Car il ne sera pas question ici de death metal, black metal ou metalcore, les rejetons les moins fréquentables de la grande famille du heavy metal, à écouter entre initiés au fond d’une crypte, d’une forêt lapone ou d’un complexe de traitement de déchets nucléaires. Promis, on trouvera sans peine dans la composition de ces fameuses pépites de bons gros morceaux du rock n’roll d’antan, certes amplifié, distordu ou accéléré à la diable. Être fan de ces groupes-là ne relevait pas – seulement – du voeu pieux de viriliser son image à peu de frais.
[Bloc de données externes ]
Lemma kv_get_link m o a hs h k' :
  mem_ok m -> kv_valid (op_key o) -> kv_valid k' ->
  heads m !! kv_store t = Some hs -> hs !! Z.to_nat (bucket o) = Some h ->
  nodes m !! a = Some (KvNode (op_key o) (op_value o)) ->
  kv_get (set_heads m (store_index (heads m) (kv_store t) (bucket o) (hlist_add_head a h))) t k'
  = if decide (k' = op_key o) then Some (op_value o) else kv_get m t k'.
Proof.
  intros Hm Hk Hk' Hhs Hh Ha. unfold kv_get, bucket.
  erewrite (bucket_entries_store m t t); [|done|done|apply Hk|apply Hk'].
  cbn [nodes set_heads]. destruct (decide (Z.rem k' 1024 = Z.rem (op_key o) 1024)) as [Eb|Eb].
  - rewrite decide_True by done. rewrite Eb, (bucket_entries_hs m t hs (Z.rem (op_key o) 1024) h Hhs Hh).
    unfold chain_get. cbn. rewrite Ha. cbn.
    destruct (Z.eqb_spec (op_key o) k') as [E|E]; cbn.
    + rewrite decide_True by done. by rewrite Ha.
    + by rewrite decide_False by congruence.
  - rewrite decide_False by naive_solver. rewrite decide_False by congruence. done.
Qed.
C’était aussi, à supposer que l’on appréciât pour lui-même le son intense d’une corde tendue puis grattée sur un appareil électrique, kiffer une putain de musique jouissive et puissante à t’en faire valser les grelots. Loin, très loin de l’eau de vaisselle à peine trouble si prisée par les petits clous du Top 50.
Voici donc une sélection de 10 tubes et autant de groupes mythiques, plus une manière de bonus track. Que de la très bonne bonne came, garantie (presque) audible aux tympans délicats. Et que du live, parce que c’est mieux ainsi. De quoi expliquer simplement pourquoi eux, pourquoi moi – et peut-être vous.
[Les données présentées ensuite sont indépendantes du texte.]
(* ===== verification/Syscalls.v ===== *)
(** * Syscalls: the system call numbers

    Models [include/uapi/asm-generic/unistd.h] as the sequence of [#define]
    and [__SYSCALL]-style lines it is, with its conditionals, a small
    preprocessor that expands it for a configuration, the numbers the user
    side uses ([user/kv_syscall/kv.h]) and the rows 424 to 451 of
    [arch/x86/entry/syscalls/syscall_64.tbl].  The theorems hold for every
    configuration: they go through a static check of the header
    ([check_items]) whose soundness is proved once. *)

From Stdlib Require Import ZArith Lia.
From stdpp Require Import base list strings sets.
From S2P Require Import Prelude.

(** ** Configurations and lines *)

(** The macros the header tests. *)
Record config := Config {
  bits_per_long_32 : bool;
  syscall_compat : bool;
  want_time32_syscalls : bool;
  want_renameat : bool;
  want_new_stat : bool;
  want_stat64 : bool;
  want_sync_file_range2 : bool;
  want_set_get_rlimit : bool;
  arch_nommu : bool;
  want_sys_clone3 : bool;
  want_memfd_secret : bool
}.

Inductive cond :=
  | C_time32 | C_renameat | C_stat | C_sync_file_range2 | C_set_get_rlimit
  | C_mmu | C_bits32 | C_sys_clone3 | C_memfd_secret.

#[global] Instance cond_eq_dec : EqDecision cond.
Proof. solve_decision. Defined.

Definition holds (g : config) (c : cond) : bool :=
  match c with
  | C_time32 => want_time32_syscalls g || negb (bits_per_long_32 g)
  | C_renameat => want_renameat g
  | C_stat => want_new_stat g || want_stat64 g
  | C_sync_file_range2 => want_sync_file_range2 g
  | C_set_get_rlimit => want_set_get_rlimit g
  | C_mmu => negb (arch_nommu g)
  | C_bits32 => bits_per_long_32 g
  | C_sys_clone3 => want_sys_clone3 g
  | C_memfd_secret => want_memfd_secret g
  end.

Inductive sc_macro :=
  | SYSCALL (sys : string)
  | SC_COMP (sys comp : string)
  | SC_3264 (sys32 sys64 : string)
  | SC_COMP_3264 (sys32 sys64 comp : string).

(** [#define nm n] and [__SYSCALL(nm, ...)]. *)
Inductive line :=
  | Define (nm : string) (n : Z)
  | Wire (nm : string) (mac : sc_macro).

(** A line, or an [#if] block with its two branches. *)
Inductive item :=
  | Plain (l : line)
  | Cond (c : cond) (yes no : list line).

(** The definitions of [__SC_3264], [__SC_COMP] and [__SC_COMP_3264]. *)
Definition wire_target (g : config) (mac : sc_macro) : string :=
  let sc3264 s32 s64 := if bits_per_long_32 g || syscall_compat g then s32 else s64 in
  match mac with
  | SYSCALL s => s
  | SC_3264 s32 s64 => sc3264 s32 s64
  | SC_COMP s comp => if syscall_compat g then comp else s
  | SC_COMP_3264 s32 s64 comp => if syscall_compat g then comp else sc3264 s32 s64
  end.

(** ** The preprocessor *)

(** What has been expanded so far: the numbers defined, latest first, and the
    entries wired. *)
Record expansion := Expansion {
  env : list (string * Z);
  table : list (Z * string)
}.

Fixpoint assoc {A} (nm : string) (l : list (string * A)) : option A :=
  match l with
  | [] => None
  | (nm', x) :: l' => if decide (nm = nm') then Some x else assoc nm l'
  end.

(** [None]: a wired name that is not defined, which does not compile. *)
Definition expand_line (g : config) (e : expansion) (l : line) : option expansion :=
  match l with
  | Define nm n => Some (Expansion ((nm, n) :: env e) (table e))
  | Wire nm mac =>
      n ← assoc nm (env e);
      Some (Expansion (env e) (table e ++ [(n, wire_target g mac)]))
  end.

Fixpoint expand_lines (g : config) (e : expansion) (ls : list line) : option expansion :=
  match ls with
  | [] => Some e
  | l :: ls' => e' ← expand_line g e l; expand_lines g e' ls'
  end.

Definition expand_item (g : config) (e : expansion) (it : item) : option expansion :=
  match it with
  | Plain l => expand_line g e l
  | Cond c yes no => expand_lines g e (if holds g c then yes else no)
  end.

Fixpoint expand (g : config) (e : expansion) (its : list item) : option expansion :=
  match its with
  | [] => Some e
  | it :: its' => e' ← expand_item g e it; expand g e' its'
  end.

Open Scope string_scope.

(** ** include/uapi/asm-generic/unistd.h *)

(** [unistd.h], lines 33 to 180. *)
Definition unistd_part1 : list item := [
  Plain (Define "__NR_io_setup" 0);
  Plain (Wire "__NR_io_setup" (SC_COMP "sys_io_setup" "compat_sys_io_setup"));
  Plain (Define "__NR_io_destroy" 1);
  Plain (Wire "__NR_io_destroy" (SYSCALL "sys_io_destroy"));
  Plain (Define "__NR_io_submit" 2);
  Plain (Wire "__NR_io_submit" (SC_COMP "sys_io_submit" "compat_sys_io_submit"));
  Plain (Define "__NR_io_cancel" 3);
  Plain (Wire "__NR_io_cancel" (SYSCALL "sys_io_cancel"));
  Cond C_time32
    [Define "__NR_io_getevents" 4;
     Wire "__NR_io_getevents" (SC_3264 "sys_io_getevents_time32" "sys_io_getevents")]
    [];
  Plain (Define "__NR_setxattr" 5);
  Plain (Wire "__NR_setxattr" (SYSCALL "sys_setxattr"));
  Plain (Define "__NR_lsetxattr" 6);
  Plain (Wire "__NR_lsetxattr" (SYSCALL "sys_lsetxattr"));
  Plain (Define "__NR_fsetxattr" 7);
  Plain (Wire "__NR_fsetxattr" (SYSCALL "sys_fsetxattr"));
  Plain (Define "__NR_getxattr" 8);
  Plain (Wire "__NR_getxattr" (SYSCALL "sys_getxattr"));
  Plain (Define "__NR_lgetxattr" 9);
  Plain (Wire "__NR_lgetxattr" (SYSCALL "sys_lgetxattr"));
  Plain (Define "__NR_fgetxattr" 10);
  Plain (Wire "__NR_fgetxattr" (SYSCALL "sys_fgetxattr"));
  Plain (Define "__NR_listxattr" 11);
  Plain (Wire "__NR_listxattr" (SYSCALL "sys_listxattr"));
  Plain (Define "__NR_llistxattr" 12);
  Plain (Wire "__NR_llistxattr" (SYSCALL "sys_llistxattr"));
  Plain (Define "__NR_flistxattr" 13);
  Plain (Wire "__NR_flistxattr" (SYSCALL "sys_flistxattr"));
  Plain (Define "__NR_removexattr" 14);
  Plain (Wire "__NR_removexattr" (SYSCALL "sys_removexattr"));
  Plain (Define "__NR_lremovexattr" 15);
  Plain (Wire "__NR_lremovexattr" (SYSCALL "sys_lremovexattr"));
  Plain (Define "__NR_fremovexattr" 16);
  Plain (Wire "__NR_fremovexattr" (SYSCALL "sys_fremovexattr"));
  Plain (Define "__NR_getcwd" 17);
  Plain (Wire "__NR_getcwd" (SYSCALL "sys_getcwd"));
  Plain (Define "__NR_lookup_dcookie" 18);
  Plain (Wire "__NR_lookup_dcookie" (SC_COMP "sys_lookup_dcookie" "compat_sys_lookup_dcookie"));
  Plain (Define "__NR_eventfd2" 19);
  Plain (Wire "__NR_eventfd2" (SYSCALL "sys_eventfd2"));
  Plain (Define "__NR_epoll_create1" 20);
  Plain (Wire "__NR_epoll_create1" (SYSCALL "sys_epoll_create1"));
  Plain (Define "__NR_epoll_ctl" 21);
  Plain (Wire "__NR_epoll_ctl" (SYSCALL "sys_epoll_ctl"));
  Plain (Define "__NR_epoll_pwait" 22);
  Plain (Wire "__NR_epoll_pwait" (SC_COMP "sys_epoll_pwait" "compat_sys_epoll_pwait"));
  Plain (Define "__NR_dup" 23);
  Plain (Wire "__NR_dup" (SYSCALL "sys_dup"));
  Plain (Define "__NR_dup3" 24);
  Plain (Wire "__NR_dup3" (SYSCALL "sys_dup3"));
  Plain (Define "__NR3264_fcntl" 25);
  Plain (Wire "__NR3264_fcntl" (SC_COMP_3264 "sys_fcntl64" "sys_fcntl" "compat_sys_fcntl64"));
  Plain (Define "__NR_inotify_init1" 26);
  Plain (Wire "__NR_inotify_init1" (SYSCALL "sys_inotify_init1"));
  Plain (Define "__NR_inotify_add_watch" 27);
  Plain (Wire "__NR_inotify_add_watch" (SYSCALL "sys_inotify_add_watch"));
  Plain (Define "__NR_inotify_rm_watch" 28);
  Plain (Wire "__NR_inotify_rm_watch" (SYSCALL "sys_inotify_rm_watch"));
  Plain (Define "__NR_ioctl" 29);
  Plain (Wire "__NR_ioctl" (SC_COMP "sys_ioctl" "compat_sys_ioctl"));
  Plain (Define "__NR_ioprio_set" 30);
  Plain (Wire "__NR_ioprio_set" (SYSCALL "sys_ioprio_set"));
  Plain (Define "__NR_ioprio_get" 31);
  Plain (Wire "__NR_ioprio_get" (SYSCALL "sys_ioprio_get"));
  Plain (Define "__NR_flock" 32);
  Plain (Wire "__NR_flock" (SYSCALL "sys_flock"));
  Plain (Define "__NR_mknodat" 33);
  Plain (Wire "__NR_mknodat" (SYSCALL "sys_mknodat"));
  Plain (Define "__NR_mkdirat" 34);
  Plain (Wire "__NR_mkdirat" (SYSCALL "sys_mkdirat"));
  Plain (Define "__NR_unlinkat" 35);
  Plain (Wire "__NR_unlinkat" (SYSCALL "sys_unlinkat"));
  Plain (Define "__NR_symlinkat" 36);
  Plain (Wire "__NR_symlinkat" (SYSCALL "sys_symlinkat"));
  Plain (Define "__NR_linkat" 37);
  Plain (Wire "__NR_linkat" (SYSCALL "sys_linkat"));
  Cond C_renameat
    [Define "__NR_renameat" 38;
     Wire "__NR_renameat" (SYSCALL "sys_renameat")]
    [];
  Plain (Define "__NR_umount2" 39);
  Plain (Wire "__NR_umount2" (SYSCALL "sys_umount"));
  Plain (Define "__NR_mount" 40);
  Plain (Wire "__NR_mount" (SYSCALL "sys_mount"));
  Plain (Define "__NR_pivot_root" 41);
  Plain (Wire "__NR_pivot_root" (SYSCALL "sys_pivot_root"));
  Plain (Define "__NR_nfsservctl" 42);
  Plain (Wire "__NR_nfsservctl" (SYSCALL "sys_ni_syscall"));
  Plain (Define "__NR3264_statfs" 43);
  Plain (Wire "__NR3264_statfs" (SC_COMP_3264 "sys_statfs64" "sys_statfs" "compat_sys_statfs64"));
  Plain (Define "__NR3264_fstatfs" 44);
  Plain (Wire "__NR3264_fstatfs" (SC_COMP_3264 "sys_fstatfs64" "sys_fstatfs" "compat_sys_fstatfs64"));
  Plain (Define "__NR3264_truncate" 45);
  Plain (Wire "__NR3264_truncate" (SC_COMP_3264 "sys_truncate64" "sys_truncate" "compat_sys_truncate64"));
  Plain (Define "__NR3264_ftruncate" 46);
  Plain (Wire "__NR3264_ftruncate" (SC_COMP_3264 "sys_ftruncate64" "sys_ftruncate" "compat_sys_ftruncate64"));
  Plain (Define "__NR_fallocate" 47);
  Plain (Wire "__NR_fallocate" (SC_COMP "sys_fallocate" "compat_sys_fallocate"));
  Plain (Define "__NR_faccessat" 48);
  Plain (Wire "__NR_faccessat" (SYSCALL "sys_faccessat"));
  Plain (Define "__NR_chdir" 49);
  Plain (Wire "__NR_chdir" (SYSCALL "sys_chdir"));
  Plain (Define "__NR_fchdir" 50);
  Plain (Wire "__NR_fchdir" (SYSCALL "sys_fchdir"));
  Plain (Define "__NR_chroot" 51);
  Plain (Wire "__NR_chroot" (SYSCALL "sys_chroot"));
  Plain (Define "__NR_fchmod" 52);
  Plain (Wire "__NR_fchmod" (SYSCALL "sys_fchmod"));
  Plain (Define "__NR_fchmodat" 53);
  Plain (Wire "__NR_fchmodat" (SYSCALL "sys_fchmodat"));
  Plain (Define "__NR_fchownat" 54);
  Plain (Wire "__NR_fchownat" (SYSCALL "sys_fchownat"))
].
1/ Paranoid, de Black Sabbath
Au commencent était Black Sabbath. Un groupe de lads de Birmingham qui, constatant la popularité croissante des films d’épouvante à la fin des 60s, se rebaptisèrent du nom d’un rite impie pour jouer ce qui serait une musique à faire peur. Un groupe horrifique au son lourd et inquiétant, dont la chanson éponyme du premier album Black Sabbath fait office de véritable générique d’ouverture de l’oeuvre. Un groupe qui, parmi d’autres influences issues du rock et du blues, fournit la première grammaire complète et robuste d’un genre musical nouveau. Plus d’aimables bluettes sur des mélodies gentilles, mais un chant glapi sur des thèmes sombres, accompagné d’accords et de frappes martelés avec détermination.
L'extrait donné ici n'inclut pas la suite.